Avec plus de 4 300 morts à l’hôpital dans la région, un deuxième lieu a dû être ouvert ce vendredi pour recevoir les défunts du coronavirus. Opérationnel dès samedi, le nouveau funérarium est situé à Wissous à moins de 10 kilomètres de celui situé dans un hall du marché de Rungis (Val-de-Marne) qui reçoit déjà des défunts depuis le 3 avril. 

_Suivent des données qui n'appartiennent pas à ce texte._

(* ===== verification/E2fsck.v ===== *)
(** The control flow of the checker around the redo log: [e2fsck_run]
    (rfsck-ext/e2fsck/e2fsck.c) and the redo calls of [main]
    (rfsck-ext/e2fsck/unix.c).

    The passes, and the work [main] does before and after them, are arguments:
    programs that may write through the log, change the flags of the context, or
    leave by [longjmp]. *)
From Stdlib Require Import ZArith Lia.
From stdpp Require Import base tactics numbers list gmap strings.
From S2P Require Import Prelude Crc32c Os RedoLog RedoLayout RedoWriter RedoOps RedoReplay RedoSession.

(** * Flags of the context (e2fsck.h) *)

Definition E2F_FLAG_ABORT : Z := 0x1.
Definition E2F_FLAG_CANCEL : Z := 0x2.
Definition E2F_FLAG_RESTART : Z := 0x4.
Definition E2F_FLAG_SIGNAL_MASK : Z := Z.lor E2F_FLAG_ABORT E2F_FLAG_CANCEL.
Definition E2F_FLAG_RUN_RETURN : Z := Z.lor E2F_FLAG_SIGNAL_MASK E2F_FLAG_RESTART.
Definition E2F_FLAG_SETJMP_OK : Z := 0x10.

(** How a pass ends: it returns, or it jumps to [ctx->abort_loc]; with the flags. *)
Inductive pass_exit := Ret (flags : Z) | LongJmp (flags : Z).

Definition pass_t : Type := Z -> M pass_exit.

(** A pass that makes the writes [ws] and returns with [flags] added. *)
Definition writing_pass `{Checksum} (ws : list wr) (add : Z) : pass_t := fun flags =>
  _ ← run_writes ws; mret (Ret (Z.lor flags add)).

Section run.
Context `{Checksum} `{Heap}.
Variable is_redo_enabled : bool.
Variable e2fsck_mmp_update : M Z.

Definition redo_begin : M Z := if is_redo_enabled then rfsck_txn_begin else mret 0.
Definition redo_end : M Z := if is_redo_enabled then rfsck_txn_end else mret 0.

(** The [for] loop of [e2fsck_run]; [fatal_error] sets the abort flag and jumps. *)
Fixpoint run_passes (passes : list pass_t) (flags : Z) : M pass_exit :=
  match passes with
  | [] => mret (Ret flags)
  | e2fsck_pass :: passes' =>
      _ ← redo_begin;
      if decide (Z.land flags E2F_FLAG_RUN_RETURN <> 0) then mret (Ret flags)
      else
        err ← e2fsck_mmp_update;
        if decide (err <> 0) then mret (LongJmp (Z.lor flags E2F_FLAG_ABORT))
        else
          x ← e2fsck_pass flags;
          match x with
          | LongJmp fl => mret (LongJmp fl)
          | Ret fl => _ ← redo_end; run_passes passes' fl
          end
  end.

(** [e2fsck_run]: the result, and the flags it leaves in the context. *)
Definition e2fsck_run (passes : list pass_t) (flags : Z) : M (Z * Z) :=
  x ← run_passes passes (Z.lor flags E2F_FLAG_SETJMP_OK);
  let fl := match x with Ret fl | LongJmp fl => Z.land fl (Z.lnot E2F_FLAG_SETJMP_OK) end in
  if decide (Z.land fl E2F_FLAG_RUN_RETURN <> 0) then mret (Z.land fl E2F_FLAG_RUN_RETURN, fl)
  else mret (0, fl).

(** What [main] does with the log once the file system is open: [before] is its
    work up to [e2fsck_run], [after] the rest.  The result says whether it jumps
    back to [restart]. *)
Definition main_check (before after : M Z) (passes : list pass_t) (flags : Z) : M bool :=
  _ ← redo_begin;
  _ ← before;
  _ ← redo_end;
  r ← e2fsck_run passes flags;
  let '(run_result, fl) := r in
  _ ← redo_begin;
  _ ← after;
  if decide (run_result = E2F_FLAG_RESTART) then
    (if is_redo_enabled then
       _ ← rfsck_txn_end;
       _ ← redo_mark_done true;
       _ ← rfsck_replay true true;
       _ ← redo_mark_done false;
       mret true
     else mret true)
  else
    (if is_redo_enabled then
       _ ← rfsck_txn_end;
       _ ← redo_mark_done true;
       _ ← rfsck_replay true true;
       _ ← rfsck_close;
       mret false
     else mret false).

End run.

(** * A run without restart is a session *)

Section theorems.
Context `{Checksum} `{Heap}.

Definition no_mmp : M Z := mret 0.

Lemma andthen_inv m k s s' :
  andthen m k s = Some (0, s') -> exists s1, m s = Some (0, s1) /\ k s1 = Some (0, s').
Proof.
  unfold andthen, mbind, M_bind. destruct (m s) as [[r s1]|]; [|done].
  case_decide as Hr; [intros [=]; congruence|]. assert (r = 0) as -> by lia. by exists s1.
Qed.

Lemma bind_eq {A B} (m : M A) (f g : A -> M B) s :
  (forall x s', f x s' = g x s') -> mbind f m s = mbind g m s.
Proof. intros Hfg. unfold mbind, M_bind. destruct (m s) as [[x s']|]; [apply Hfg|done]. Qed.

Lemma mret_bind {A B} (x : A) (f : A -> M B) s : mbind f (mret x : M A) s = f x s.
Proof. done. Qed.

Lemma bind_assoc {A B C} (m : M A) (f : A -> M B) (g : B -> M C) s :
  mbind g (mbind f m) s = mbind (fun x => mbind g (f x)) m s.
Proof. unfold mbind, M_bind. by destruct (m s) as [[x s']|]. Qed.

(** The transactions of the passes, when no pass asks to stop. *)
Lemma run_passes_txns wss : forall flags s s',
  Z.land flags E2F_FLAG_RUN_RETURN = 0 ->
  run_txns wss s = Some (0, s') ->
  run_passes true no_mmp ((fun ws => writing_pass ws 0) <$> wss) flags s = Some (Ret flags, s').
Proof.
  induction wss as [|ws wss IH]; intros flags s s' Hfl Hrun; cbn [run_txns fmap list_fmap] in *.
  { by injection Hrun as ->. }
  apply andthen_inv in Hrun as (s3 & Htx & Hrest).
  apply andthen_inv in Htx as (s1 & Hb & Htx). apply andthen_inv in Htx as (s2 & Hw & He).
  cbn [run_passes]. unfold redo_begin, redo_end, no_mmp, writing_pass.
  rewrite (bind_some _ _ _ _ _ Hb). rewrite decide_False by lia. rewrite mret_bind.
  rewrite decide_False by lia. rewrite bind_assoc, (bind_some _ _ _ _ _ Hw), mret_bind.
  rewrite (bind_some _ _ _ _ _ He), Z.lor_0_r. by apply IH.
Qed.

Lemma land_run_return_setjmp flags :
  Z.land (Z.lor flags E2F_FLAG_SETJMP_OK) E2F_FLAG_RUN_RETURN = Z.land flags E2F_FLAG_RUN_RETURN.
Proof.
  rewrite Z.land_lor_distr_l.
  change (Z.land E2F_FLAG_SETJMP_OK E2F_FLAG_RUN_RETURN) with 0. apply Z.lor_0_r.
Qed.

Lemma e2fsck_run_txns wss flags s s' :
  Z.land flags E2F_FLAG_RUN_RETURN = 0 -> run_txns wss s = Some (0, s') ->
  exists fl, e2fsck_run true no_mmp ((fun ws => writing_pass ws 0) <$> wss) flags s = Some ((0, fl), s').
Proof.
  intros Hfl Hrun. unfold e2fsck_run.
  rewrite (bind_some _ _ _ _ _ (run_passes_txns wss _ s s' ltac:(by rewrite land_run_return_setjmp) Hrun)).
  cbv zeta. rewrite decide_False; [by eexists|]. intros Hne. apply Hne.
  rewrite Z.land_lor_distr_l.
  change (Z.land E2F_FLAG_SETJMP_OK (Z.lnot E2F_FLAG_SETJMP_OK)) with 0.
  rewrite Z.lor_0_r, <- Z.land_assoc, (Z.land_comm (Z.lnot _)), Z.land_assoc, Hfl. apply Z.land_0_l.
Qed.

Lemma run_txns_app ts1 ts2 s s' :
  run_txns (ts1 ++ ts2) s = Some (0, s') ->
  exists s1, run_txns ts1 s = Some (0, s1) /\ run_txns ts2 s1 = Some (0, s').
Proof.
  revert s. induction ts1 as [|ws ts1 IH]; intros s; cbn; [by eauto|].
  intros Hrun. apply andthen_inv in Hrun as (s1 & H1 & H2). destruct (IH _ H2) as (s2 & H3 & H4).
  exists s2. by rewrite (andthen_ok _ _ _ _ H1).
Qed.

End theorems.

 « Face à la tension qui persiste sur la chaîne funéraire et dans le but de conserver dans les conditions les plus dignes les cercueils des défunts (...) le préfet de police et le préfet de l'Essonne ont décidé d'ouvrir un nouveau centre d'accueil à Wissous (Essonne) », a annoncé la préfecture de police de Paris dans un communiqué.

Le lieu réquisitionné a été choisi car il s'agit « d'un bâtiment frigorifique libre de toute occupation et de toute activité», a précisé la préfecture de police. 

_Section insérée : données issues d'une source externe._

(* ===== verification/RedoLimits.v ===== *)
(** Where the redo log does not keep its promise: runs of the code, evaluated on
    concrete logs, whose outcome is not the one the design calls for. *)
From Stdlib Require Import ZArith Lia.
From stdpp Require Import base tactics numbers list gmap strings.
From S2P Require Import Prelude Crc32c Os RedoLog RedoLayout RedoWriter RedoOps RedoReplay RedoSession.
From S2P Require Import RedoCrash E2fsck RedoTheorems.

#[local] Existing Instance ext2fs_checksum.
#[local] Existing Instance zero_heap.

(** The result of a run and the first bytes of the device after it. *)
Definition run_dev {A} (m : M A) (s : st) : option (A * list Z) :=
  match m s with
  | Some (x, s') => (fun f => (x, take 16 (f_cur f))) <$> os_files (st_os s') !! 0
  | None => None
  end.

(** * A log image: header, key blocks and data of the entries at their offsets *)

Definition image_blocks (es : list entry) (c : list Z) : list Z :=
  foldl (fun c k => zsplice (blkoff es k) (bytes_of_block (mkBlk 0 0 0 (block_tags es k))) c)
        c (seq 0 (S (length es / 255))).

Definition image_data (es : list entry) (c : list Z) : list Z :=
  foldl (fun c q => match es !! q with
                    | Some e => zsplice (dataoff es q) (data_of e) c
                    | None => c end) c (seq 0 (length es)).

Definition image_header (es : list entry) : redo_header :=
  mark_header true (Z.of_nat (length es / 255)) (setup_header (replicate 468 0)).

Definition image (es : list entry) : list Z :=
  image_data es (image_blocks es (bytes_of_header (image_header es))).

(** The demo system with this log, and the given outcomes of the next calls. *)
Definition image_st (es : list entry) (plan : list io_outcome) : st :=
  mkSt (mkOs (<["redo" := 1]> ∅) (<[0 := demo_dev]> (<[1 := mkFile (image es) []]> ∅))
             (<[3 := 0]> (<[4 := 1]> ∅)) plan [] ∅) (Some demo_rd).

(** A boolean check that the image holds the entries. *)
Definition data_ok (es : list entry) (c : list Z) : bool :=
  forallb (fun q => match es !! q with
                    | Some e => bool_decide (zslice (dataoff es q) (zlen (data_of e)) c = data_of e)
                    | None => true end) (seq 0 (length es)).

Definition blocks_ok (es : list entry) (c : list Z) : bool :=
  forallb (fun k => bool_decide (zslice (blkoff es k) REDO_LOG_BLOCK_SIZE c
                                 = bytes_of_block (mkBlk 0 0 0 (block_tags es k))))
          (seq 0 (S (length es / 255))).

Definition header_ok (es : list entry) (c : list Z) : bool :=
  bool_decide (zslice 0 HEADER_SIZE c = bytes_of_header (image_header es)).

Lemma image_sealed es :
  Z.of_nat (length es / 255) < 2 ^ 32 ->
  header_ok es (image es) && data_ok es (image es) && blocks_ok es (image es) = true ->
  sealed_log es (image_header es) (image es).
Proof.
  intros Hn Hb. apply andb_true_iff in Hb as [Hb Hbl]. apply andb_true_iff in Hb as [Hh Hd].
  split; [by apply bool_decide_eq_true in Hh| |apply mark_header_crc|done|done| |].
  - apply hdr_ok_mark; [|unfold in_u; lia].
    apply setup_header_ok; [done|]. by apply Forall_replicate; unfold in_u.
  - intros q e He. unfold data_ok in Hd. rewrite forallb_forall in Hd.
    specialize (Hd q). rewrite He in Hd. refine (proj1 (bool_decide_eq_true _) (Hd _)). apply in_seq.
    apply lookup_lt_Some in He. lia.
  - intros k Hk. exists 0, 0. split_and!; [by unfold in_u..|].
    unfold blocks_ok in Hbl. rewrite forallb_forall in Hbl.
    refine (proj1 (bool_decide_eq_true _) (Hbl k _)). apply in_seq. lia.
Qed.

(** * Transactions at a key-block boundary *)

(** 253 records fill the first key block up to its last slot; the second
    transaction begins in slot 0 of the next one. *)
Definition boundary_txns : list (list wr) := [replicate 253 (0, [1]); [(5, [9])]].

(** A transaction that begins in slot 0 of a key block is replayed with the wrong
    data: the log holds the two transactions, replay reports success, and the byte that
    the second one logged for offset 5 is not what the device gets. *)
Theorem boundary_txn_corrupted :
  sealed_log (txns_entries 1 boundary_txns) (image_header (txns_entries 1 boundary_txns))
             (image (txns_entries 1 boundary_txns)) /\
  take 16 (apply_txns (f_cur demo_dev) boundary_txns) = [1; 7; 7; 7; 7; 9; 7; 7; 7; 7; 7; 7; 7; 7; 7; 7] /\
  run_dev (rfsck_replay true true) (image_st (txns_entries 1 boundary_txns) [])
  = Some (0, [1; 7; 7; 7; 7; 0; 7; 7; 7; 7; 7; 7; 7; 7; 7; 7]).
Proof.
  split_and!; [|by vm_compute..]. apply image_sealed; [done|]. by vm_compute.
Qed.

(** * A replay that is interrupted and started again *)

Definition two_txns : list (list wr) := [[(0, [1])]; [(1, [2])]].

(** The first replay stops when the read of the second transaction's data fails. *)
Definition replay_twice : M Z := _ ← rfsck_replay true true; rfsck_replay true true.
Definition stop_after_first : list io_outcome := replicate 5 IoFull ++ [IoFail].

(** Replay is not idempotent after an interruption: when the first attempt stops after
    the first transaction, the second attempt skips that transaction without skipping its
    data, and writes the first transaction's bytes where the second's belong. *)
Theorem interrupted_replay_corrupts :
  sealed_log (txns_entries 1 two_txns) (image_header (txns_entries 1 two_txns))
             (image (txns_entries 1 two_txns)) /\
  run_dev (rfsck_replay true true) (image_st (txns_entries 1 two_txns) stop_after_first)
  = Some (-1, [1; 7; 7; 7; 7; 7; 7; 7; 7; 7; 7; 7; 7; 7; 7; 7]) /\
  take 16 (apply_txns (f_cur demo_dev) two_txns) = [1; 2; 7; 7; 7; 7; 7; 7; 7; 7; 7; 7; 7; 7; 7; 7] /\
  run_dev replay_twice (image_st (txns_entries 1 two_txns) stop_after_first)
  = Some (0, [1; 1; 7; 7; 7; 7; 7; 7; 7; 7; 7; 7; 7; 7; 7; 7]).
Proof.
  split_and!; [|by vm_compute..]. apply image_sealed; [done|]. by vm_compute.
Qed.

(** * Restart of the checker *)

(** A run whose first pass asks for a restart, then the run after it, which asks
    for nothing; the log is opened again in between, as [unix_open] does. *)
Definition restarting_run : M bool :=
  main_check true no_mmp (run_writes [(0, [1])]) (run_writes [(2, [3])])
    [writing_pass [(1, [2])] E2F_FLAG_RESTART; writing_pass [(5, [9])] 0] 0.

Definition restarted_run : M bool :=
  _ ← restarting_run;
  _ ← rfsck_open true None (Some "redo") 3;
  main_check true no_mmp (run_writes [(8, [11])]) (run_writes [(9, [12])])
    [writing_pass [(10, [13])] 0] 0.

(** When a pass asks for a restart, the loop of [e2fsck_run] has already begun the next
    transaction: [main] begins another one inside it, replay takes the second begin record
    for an end record, and what [main] writes before it restarts (offset 2) never reaches
    the device. *)
Theorem restart_loses_writes :
  run_dev restarting_run demo_st = Some (true, [1; 2; 7; 7; 7; 7; 7; 7; 7; 7; 7; 7; 7; 7; 7; 7]).
Proof. by vm_compute. Qed.

(** After a replay the transaction counter is 0, the begin record of the next
    transaction is then indistinguishable from an empty slot, and everything the restarted
    run repairs (offsets 8, 9 and 10) is lost although every call returns success. *)
Theorem restarted_run_lost :
  run_dev restarted_run demo_st = Some (false, [1; 2; 7; 7; 7; 7; 7; 7; 7; 7; 7; 7; 7; 7; 7; 7]).
Proof. by vm_compute. Qed.

(** * The state check that the XFS copy leaves out *)

(** A session that was never sealed: its header still says "not finished". *)
Definition unsealed_session : M Z := run_txns two_txns.

(** With the test on the header's state commented out, as in [rfsck-xfs/libxfs/redo.c],
    a log that was never marked finished is replayed, where [rfsck-lib] refuses it. *)
Theorem xfs_replays_unfinished_log :
  run_dev (_ ← unsealed_session; rfsck_replay true true) demo_st
  = Some (1, replicate 16 7) /\
  run_dev (_ ← unsealed_session; rfsck_replay false true) demo_st
  = Some (0, [1; 2; 7; 7; 7; 7; 7; 7; 7; 7; 7; 7; 7; 7; 7; 7]).
Proof. split; by vm_compute. Qed.

(** * Checks that are missing *)

Section general.
Context `{Checksum} `{Heap}.

(** Replace the checksum in the end records. *)
Definition set_csum (cs : Z) (e : entry) : entry :=
  match e with EEnd id _ => EEnd id cs | _ => e end.

Lemma committed_set_csum cs es : forall dev cur,
  committed_dev dev cur (set_csum cs <$> es) = committed_dev dev cur es.
Proof. induction es as [|[id|off d|id c] es IH]; intros dev cur; cbn; auto. Qed.

Lemma scan_set_csum cs fin es : forall q open,
  scan_ok fin q open es -> scan_ok fin q open (set_csum cs <$> es).
Proof. induction es as [|[id|off d|id c] es IH]; intros q open; cbn; [done|..]; intuition auto. Qed.

(** The transaction checksum decides nothing: whatever value the end records hold, replay
    returns 0 and applies the transactions. *)
Theorem replay_ignores_txn_checksum cs cst es h s d ri di rf df :
  (0 < slack)%nat -> in_u 32 cs -> Forall wf_entry (set_csum cs <$> es) -> fits (set_csum cs <$> es) ->
  view s d ri di rf df -> sealed_log (set_csum cs <$> es) h (f_cur rf) ->
  scan_ok (fun _ => True) 0 None es ->
  exists s' d' rf' df',
    rfsck_replay cst true s = Some (0, s') /\ view s' d' ri di rf' df' /\
    f_cur df' = committed_dev (f_cur df) [] es.
Proof.
  intros Hsl Hcs Hwf Hf Hv Hs Hsc.
  destruct (replay_spec _ Hwf Hf (fun _ => True) cst s d ri di rf df h Hsl Hv Hs)
    as (s' & d' & rf' & df' & HR & Hv' & Hc & _); [by apply scan_set_csum|].
  exists s', d', rf', df'. by rewrite <- (committed_set_csum cs).
Qed.

(** Every replay of a finished log that was not replayed before stores one element past the
    end of the heap array [replay_blocks] (the array has [num_keys] elements, the loop runs to
    [num_keys] inclusive): without unused memory after it the replay is undefined. *)
Theorem replay_overruns_heap cst fl es h s d ri di rf df :
  slack = 0%nat -> Forall wf_entry es -> fits es -> view s d ri di rf df ->
  sealed_log es h (f_cur rf) -> scan_ok (fun _ => True) 0 None es ->
  rfsck_replay cst fl s = None.
Proof.
  intros Hsl Hwf Hf Hv Hs Hsc.
  exact (replay_undef es Hwf Hf (fun _ => True) cst fl s d ri di rf df h Hsl Hv Hs Hsc).
Qed.

(** [rfsck_txn_begin] tests a variable it never assigned: when that holds anything but 0,
    the function returns that value and no begin record is counted; the files are not
    touched. *)
Theorem txn_begin_uninitialised s d ri di rf df :
  (forall s', indet s' = indet s) -> indet s <> 0 -> view s d ri di rf df ->
  0 <= keys_in_block d < 255 ->
  exists s' d', rfsck_txn_begin s = Some (indet s, s') /\ st_os s' = st_os s /\
    st_rd s' = Some d' /\ keys_in_block d' = keys_in_block d /\ num_keys d' = num_keys d.
Proof.
  intros Hc Hne Hv Hk. pose proof (v_rd _ _ _ _ _ _ Hv) as Hrd.
  unfold rfsck_txn_begin, store_tag, modify_rd, put_rd, uninitialised, mbind, M_bind, get_rd.
  rewrite Hrd. cbn. rewrite Hrd. cbn. rewrite decide_True by lia. cbn. rewrite Hc, decide_True by done.
  by eexists _, _.
Qed.

End general.

(** ** Witnesses *)

Lemma two_txns_image :
  Forall wf_entry (txns_entries 1 two_txns) /\ fits (txns_entries 1 two_txns) /\
  scan_ok (fun _ => True) 0 None (txns_entries 1 two_txns) /\
  view (image_st (txns_entries 1 two_txns) []) demo_rd 1 0
       (mkFile (image (txns_entries 1 two_txns)) []) demo_dev /\
  sealed_log (txns_entries 1 two_txns) (image_header (txns_entries 1 two_txns))
             (image (txns_entries 1 two_txns)).
Proof.
  assert (Hw : Forall (Forall wf_wr) two_txns).
  { repeat first [apply Forall_nil_2 | apply Forall_cons_2 | apply demo_wr; done]. }
  split_and!.
  - destruct (session_sealed two_txns _ _ _ _ _ _ zero_lucky demo_fresh) as (? & ? & ? & _ & _ & _ & _ & Hwf); [|done].
    by split.
  - done.
  - cbn. split_and!; try done; try (by eexists); first [by left|by right].
  - by split.
  - apply image_sealed; [done|]. by vm_compute.
Qed.

Lemma replay_ignores_txn_checksum_witness :
  exists s' d' rf' df',
    rfsck_replay true true (image_st (set_csum 5 <$> txns_entries 1 two_txns) []) = Some (0, s') /\
    view s' d' 1 0 rf' df' /\
    f_cur df' = committed_dev (f_cur demo_dev) [] (txns_entries 1 two_txns).
Proof.
  apply (replay_ignores_txn_checksum 5 true (txns_entries 1 two_txns)
           (image_header (set_csum 5 <$> txns_entries 1 two_txns)) _ demo_rd 1 0
           (mkFile (image (set_csum 5 <$> txns_entries 1 two_txns)) []) demo_dev).
  - cbn. lia.
  - by unfold in_u.
  - destruct two_txns_image as (Hwf & _). apply Forall_fmap.
    eapply Forall_impl; [exact Hwf|]. intros [id|off d|id c]; cbn; [done|done|].
    intros [? _]. split; [done|by unfold in_u].
  - done.
  - by split.
  - apply image_sealed; [done|]. by vm_compute.
  - apply two_txns_image.
Defined.

(** A heap in which the memory after the array belongs to something else. *)
Definition tight_heap : Heap := {|
  junk := fun _ n => replicate n 0;
  junk_length := fun _ n => length_replicate n 0;
  indet := fun _ => 0;
  slack := 0
|}.

Lemma replay_overruns_heap_witness :
  @rfsck_replay _ tight_heap true true (image_st (txns_entries 1 two_txns) []) = None.
Proof.
  destruct two_txns_image as (H1 & H2 & H3 & H4 & H5).
  exact (@replay_overruns_heap _ tight_heap true true _ _ _ _ _ _ _ _ eq_refl H1 H2 H4 H5 H3).
Defined.

(** A stack on which the uninitialised variable is 1. *)
Definition dirty_stack : Heap := {|
  junk := fun _ n => replicate n 0;
  junk_length := fun _ n => length_replicate n 0;
  indet := fun _ => 1;
  slack := 1
|}.

(** A whole run of the checker on such a stack: no transaction gets a begin record, so replay
    takes the first end record for a begin record and the second for its end.  The run
    reports success; what [main] wrote before and after the passes is lost, and the writes of
    the pass (3 at offset 1, 4 at offset 11) reach the device with the bytes that [main]
    logged first. *)
Theorem dirty_stack_run :
  run_dev (@main_check _ dirty_stack true no_mmp (run_writes [(0, [1; 2])]) (run_writes [(9, [5])])
             ((fun ws => writing_pass ws 0) <$> [[(1, [3]); (11, [4])]]) 0) demo_st
  = Some (false, [7; 1; 7; 7; 7; 7; 7; 7; 7; 7; 7; 2; 7; 7; 7; 7]).
Proof. by vm_compute. Qed.

Definition faulty_flush : st :=
  mkSt (mkOs (os_names demo_os) (os_files demo_os) (os_fds demo_os) [IoFull; IoFull; IoFail] [] ∅)
       (Some demo_rd).

(** [rfsck_txn_end] ignores the result of [rfsck_flush]: when the [fsync] fails it returns 0
    with the end record not forced to disk. *)
Theorem txn_end_flush_ignored :
  exists s' rf', rfsck_txn_end (faulty_flush) = Some (0, s') /\
    os_files (st_os s') !! 1 = Some rf' /\ f_pending rf' <> [].
Proof. eexists _, _. split_and!; [by vm_compute|by vm_compute|done]. Qed.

Pas d’accueil des familles

Le site de Wissous, aménagé différemment de celui de Rungis ne pourra pas ccueillir les familles. «Les familles qui tiennent néanmoins à passer du temps auprès de leur défunt en cercueil le jour du départ devront faire le choix d'un autre lieu, comme Rungis par exemple qui reste ouvert et opérationnel», a indiqué OGF, opérateur réquisitionné pour la gestion de ce centre. 450 cercueils devraient pouvoir être déposés dans le bâtiment réquisitionné.
«Il s'agit d'un lieu technique qui permet le séjour des défunts en cercueil fermé dans des conditions sanitaires adaptées, entre le moment de la mise en bière et fermeture du cercueil et le jour des obsèques», a précisé OGF.

L'intégralité des frais sera pris en charge par OGF qui avait été sous le feu des critiques pour les frais de gestion facturés à Rungis. La polémique et une intervention du ministre de l'Intérieur, Christophe Castaner, l'avait amené à annoncer la prise en charge de ces frais.